Themis Cholevas

Personal information
- Born: 12 April 1926 Athens, Greece
- Died: 30 December 2007 (aged 81) Athens, Greece
- Nationality: Greek
- Listed height: 6 ft 2 in (1.88 m)

Career information
- Playing career: 1945–1958
- Position: Point guard

Career history

As a player:
- 1945–58: Panellinios Athens

As a coach:
- 1965–67: AEK Athens
- 1966: Olympiacos Piraeus
- 1967-70: Panionios Athens
- 1972-73: AEK Athens
- 1974-75: Maroussi Athens
- 1976: Olympiacos Piraeus
- 1977-78: Sporting Athens
- 1978-79: Panellinios Athens

Career highlights
- As player: 2× European Club Champion (1955, 1956); 3× Greek League champion (1953, 1955, 1957); As a head coach: Greek League champion (1966);

= Themis Cholevas =

Greek basketball player and coach

Themistokles "Themis" Cholevas (Θεμιστοκλής "Θέμης" Χολέβας; 12 April 1926 – 30 December 2007) was an international Greek professional basketball player and professional basketball coach.

==Professional career==
Cholevas was the team captain of the Panellinios Basketball Club and its famous 1950s era "Chrysi Pentada", or "The Golden Five" in English.
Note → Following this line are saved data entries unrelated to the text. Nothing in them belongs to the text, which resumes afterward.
(** * NexusClient: a shallow embedding of [index.ts]

    The client is one class with a constructor and one method, [send].
    Both lean on the JavaScript host: [Array.isArray], the array literal
    [[events]], [JSON.stringify], the injected [fetch] and the response's
    [text()].  The host pieces are modelled first (values living in a store
    of objects, the serializer with its cycle check, the transport as an
    opaque state transformer), then the class itself, line by line. *)

From Stdlib Require Import String Ascii List ZArith Lia Bool Arith.
From Stdlib Require Import DecimalString.
From Stdlib Require QArith Qminmax.
Import ListNotations.
Open Scope string_scope.

Set Warnings "-register-all".

(* ================================================================== *)
(** ** JavaScript values *)

(** Objects and arrays are reached through references into a store, so
    that two references may share an object and an object may reach
    itself.  Everything else is a primitive. *)

Definition loc := nat.

Inductive value : Type :=
| VUndefined
| VNull
| VBool (b : bool)
| VNum (n : Z)          (* the integer Numbers; fractions, NaN, infinities are left out *)
| VBigInt (n : Z)
| VStr (s : string)
| VRef (l : loc).

(** An object keeps its own enumerable string-keyed properties in
    enumeration order. *)
Inductive object : Type :=
| OArr (items : list value)
| OObj (props : list (string * value)).

Definition heap := list object.
Bind Scope list_scope with heap.

(** The same data with references followed: what a caller writes down as
    a literal. *)
Inductive data : Type :=
| DUndefined
| DNull
| DBool (b : bool)
| DNum (n : Z)
| DBigInt (n : Z)
| DStr (s : string)
| DArr (items : list data)
| DObj (props : list (string * data)).

(** [Number.isSafeInteger(n)] on the integers: those that are Numbers
    one by one and that JavaScript prints digit by digit. *)
Definition safe_integer (n : Z) : bool := Z.ltb (Z.abs n) (2 ^ 53).

(** The data all of whose numbers are safe integers. *)
Fixpoint safe_numbers (d : data) : bool :=
  match d with
  | DNum n => safe_integer n
  | DArr items => forallb safe_numbers items
  | DObj props => forallb (fun kd => match kd with (_, d') => safe_numbers d' end) props
  | _ => true
  end.

(* ================================================================== *)
(** ** [JSON.stringify] *)

Definition dquote : string := String "034"%char EmptyString.
Definition backslash : string := String "092"%char EmptyString.

Definition hex_digit (n : nat) : ascii :=
  match n with
  | 0 => "0" | 1 => "1" | 2 => "2" | 3 => "3" | 4 => "4" | 5 => "5"
  | 6 => "6" | 7 => "7" | 8 => "8" | 9 => "9" | 10 => "a" | 11 => "b"
  | 12 => "c" | 13 => "d" | 14 => "e" | _ => "f"
  end%char.

(** QuoteJSONString, one code unit at a time.  A string is read as UTF-8
    text; bytes from 0x80 up belong to characters that are copied as they
    are. *)
Definition quote_char (c : ascii) : string :=
  let n := nat_of_ascii c in
  if Nat.eqb n 8 then backslash ++ "b"
  else if Nat.eqb n 9 then backslash ++ "t"
  else if Nat.eqb n 10 then backslash ++ "n"
  else if Nat.eqb n 12 then backslash ++ "f"
  else if Nat.eqb n 13 then backslash ++ "r"
  else if Nat.eqb n 34 then backslash ++ dquote
  else if Nat.eqb n 92 then backslash ++ backslash
  else if Nat.ltb n 32 then
    backslash ++ "u00" ++ String (hex_digit (n / 16)) (String (hex_digit (n mod 16)) EmptyString)
  else String c EmptyString.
With Panellinios, he won 3 Greek League championships, in the years 1953, 1955, and 1957. He also won two European Club Championships with the club, as he won the 1955 Brussels Basketball Tournament and the 1956 San Remo Basketball Tournament. While he was also a runner-up at the 1954 San Remo Tournament.

==National team career==
Cholevas also a member of the senior men's Greek national basketball team. With Greece, he competed at the 1951 Mediterranean Games, the 1951 EuroBasket, the 1952 Summer Olympic Games, and the 1955 Mediterranean Games, where he won a bronze medal.

==Coaching career==
Cholevas also worked as a basketball coach. He coached AEK Athens, and with them, he won the Greek League's 1965–66 season championship. He also won the bronze medal at the 1971 Mediterranean Games, while coaching the Greek national basketball team. He was also Greece's head coach at the 1982 Balkan Championship.

==Track and field==
Cholevis was also a track and field athlete that competed in the 800 meters.